# Use the given information to write a system of equations, and then solve the system algebraically...

## Question:

Use the given information to write a system of equations, and then solve the system algebraically to answer the question.

A car begins at rest and accelerates. Its distance in meters, t, is modeled by the formula {eq}C(t)= 4t^2 {/eq}. A second car, 150 meters ahead, is traveling at a constant speed of 20 meters per second. Its distance, C(t), in meters can be determined as a function of time, t, in seconds by the formula C(t)= 20t + 150. How long after the first car accelerates will the cars be side by side?

Given a quadratic equation of the form {eq}ax^2 + bx + c = 0 {/eq}, you can always solve for {eq}x {/eq} using the Quadratic Formula. Sometimes factoring may be easier but not all quadratic equations can be easily factor and these are the cases when the Quadratic Formula comes in handy!

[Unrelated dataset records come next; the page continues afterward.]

(** ** The debugger agent under the dispatcher *)

Lemma dispatch_to_DebuggerAgent convert js RuntimeAgent PageAgent
    id fullMethodName methodName method params :
  split "." fullMethodName = ["Debugger"; methodName] ->
  DebuggerAgent convert js !! methodName = Some (PFun method) ->
  handleCommand (_initializeRegistry convert js RuntimeAgent PageAgent)
                (command id fullMethodName params)
  = with_done
      (fun error result => _handleMethodResult id fullMethodName error result)
      (method params).
Proof.
  intros Hsplit Hp.
  apply (handleCommand_resolved _
           [("id", id); ("method", VStr fullMethodName); ("params", params)]
           fullMethodName (DebuggerAgent convert js) method eq_refl).
  - rewrite (initial_registry_no_override convert js RuntimeAgent PageAgent
               fullMethodName (DebuggerAgent convert js)); [done|].
    by rewrite Hsplit.
  - by rewrite Hsplit.
  - by rewrite Hsplit.
Qed.

Ltac dispatch fullMethodName methodName method :=
  rewrite (dispatch_to_DebuggerAgent _ _ _ _ _ fullMethodName methodName method _
             eq_refl eq_refl).

(** C2 (as amended).  For pause and for resume, stepOver, stepInto and
    stepOut, when the backend request succeeds the response of the command is
    sent first and the notification (the pause notification, or
    'Debugger.resumed') strictly after it. *)
Theorem C2_response_before_notification
    convert js RuntimeAgent PageAgent id params err response
    fullMethodName request notification :
  In (fullMethodName, request, notification) pause_and_resume_commands ->
  truthy id = true ->
  truthy err = false ->
  let t := trace (run (_initializeRegistry convert js RuntimeAgent PageAgent)
                    [Frontend (command id fullMethodName params);
                     Backend (Reply 0 err response)] initial) in
  t = [Called request; Got (Reply 0 err response);
       Did (SendResponse id err VUndefined); Did notification]
  /\ precedes (Did (SendResponse id err VUndefined)) (Did notification) t.
Proof.
  intros Hin Hid Herr t.
  assert (Ht : t = [Called request; Got (Reply 0 err response);
                    Did (SendResponse id err VUndefined); Did notification]).
  { unfold t, run. cbn [fold_left step].
    simpl in Hin.
    destruct Hin as [Hin|[Hin|[Hin|[Hin|[Hin|[]]]]]];
      injection Hin as <- <- <-.
    - dispatch "Debugger.pause" "pause" pause.
      cbn -[truthy]. unfold _handleMethodResult. by rewrite Hid, Herr.
    - dispatch "Debugger.resume" "resume" resume.
      cbn -[truthy]. unfold _handleMethodResult. by rewrite Hid, Herr.
    - dispatch "Debugger.stepOver" "stepOver" stepOver.
      cbn -[truthy]. unfold _handleMethodResult. by rewrite Hid, Herr.
    - dispatch "Debugger.stepInto" "stepInto" stepInto.
      cbn -[truthy]. unfold _handleMethodResult. by rewrite Hid, Herr.
    - dispatch "Debugger.stepOut" "stepOut" stepOut.
      cbn -[truthy]. unfold _handleMethodResult. by rewrite Hid, Herr. }
  split; [done|].
  rewrite Ht. exists 2%nat, 3%nat. repeat split. lia.
Qed.

Lemma C2_response_before_notification_witness :
  let t := trace (run example_handler
                    [Frontend (command (VNum 7) "Debugger.pause" VUndefined);
                     Backend (Reply 0 VNull VUndefined)] initial) in
  t = [Called (Request "suspend" (VObj [])); Got (Reply 0 VNull VUndefined);
       Did (SendResponse (VNum 7) VNull VUndefined);
       Did (SendBacktraceToFrontend VNull)]
  /\ precedes (Did (SendResponse (VNum 7) VNull VUndefined))
              (Did (SendBacktraceToFrontend VNull)) t.
Proof.
  apply (C2_response_before_notification example_convert example_js ∅ ∅
           (VNum 7) VUndefined VNull VUndefined
           "Debugger.pause" (Request "suspend" (VObj []))
           (SendBacktraceToFrontend VNull)).
  - simpl. left. reflexivity.
  - reflexivity.
  - reflexivity.
Defined.

(** C2 does not hold as written, on its own scenario: after
    [{id: 7, method: "Debugger.pause"}] and a successful suspend, the pause
    notification does not come before the response. *)
Lemma C2_counterexample_pause :
  ~ precedes (Did (SendBacktraceToFrontend VNull))
             (Did (SendResponse (VNum 7) VNull VUndefined))
             (trace (run example_handler
                       [Frontend (command (VNum 7) "Debugger.pause" VUndefined);
                        Backend (Reply 0 VNull VUndefined)] initial)).
Proof.
  intros (i & j & Hlt & Hi & Hj).
  change (trace _) with
    [Called (Request "suspend" (VObj [])); Got (Reply 0 VNull VUndefined);
     Did (SendResponse (VNum 7) VNull VUndefined);
     Did (SendBacktraceToFrontend VNull)] in Hi, Hj.
  destruct i as [|[|[|[|i]]]]; try discriminate Hi.
  destruct j as [|[|[|[|j]]]]; try discriminate Hj. lia.
Qed.

(** ** The connect-time bootstrap *)

Lemma reactions_app s1 s2 w :
  reactions (s1 ++ s2) w = reactions s2 (reactions s1 w).
Proof. apply fold_left_app. Qed.

Lemma run_backend this stimuli w :
  run this (Backend <$> stimuli) w = reactions stimuli w.
Proof.
  revert w. induction stimuli as [|s stimuli IH]; intros w; simpl; [done|].
  apply IH.
Qed.

Lemma run_frontend this message stimuli :
  run this (Frontend message :: (Backend <$> stimuli)) initial
  = reactions stimuli (step this (Frontend message) initial).
Proof. apply run_backend. Qed.

Lemma record_all_nil w : record_all [] w = w.
Proof. destruct w. unfold record_all; simpl. by rewrite app_nil_r. Qed.

Lemma record_all_app es1 es2 w :
  record_all es2 (record_all es1 w) = record_all (es1 ++ es2) w.
Proof. unfold record_all; simpl. by rewrite app_assoc. Qed.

The distance of the first car is modeled by the equation

{eq}C(t) = 4t^2 {/eq}

The distance of the second car is modeled

{eq}C(t) = 20t+150 {/eq}

To determine when the cars will be side by side, that is to determine when the distance functions are equal.

{eq}4t^2 = 20t+150 ~~ \implies ~~ 4t^2 -20t -150 = 0 {/eq}

Using the quadratic formula to solve, we get

{eq}t = \frac{-b\pm \sqrt{b^2-4ac}}{2a} = \frac{-(-20)\pm \sqrt{(-20)^2-4(4)(-150)}}{2(4)} = \frac{20 \pm \sqrt{2800}}{8} {/eq}

This gives

{eq}t = \frac{20 - \sqrt{2800}}{8} = -4.11 {/eq}

or

{eq}t = \frac{20 +\sqrt{2800}}{8} = 9.11 {/eq}

Note that {eq}t {/eq} cannot be negative since it represents time. Therefore the cars will be side by side after 9.11 seconds.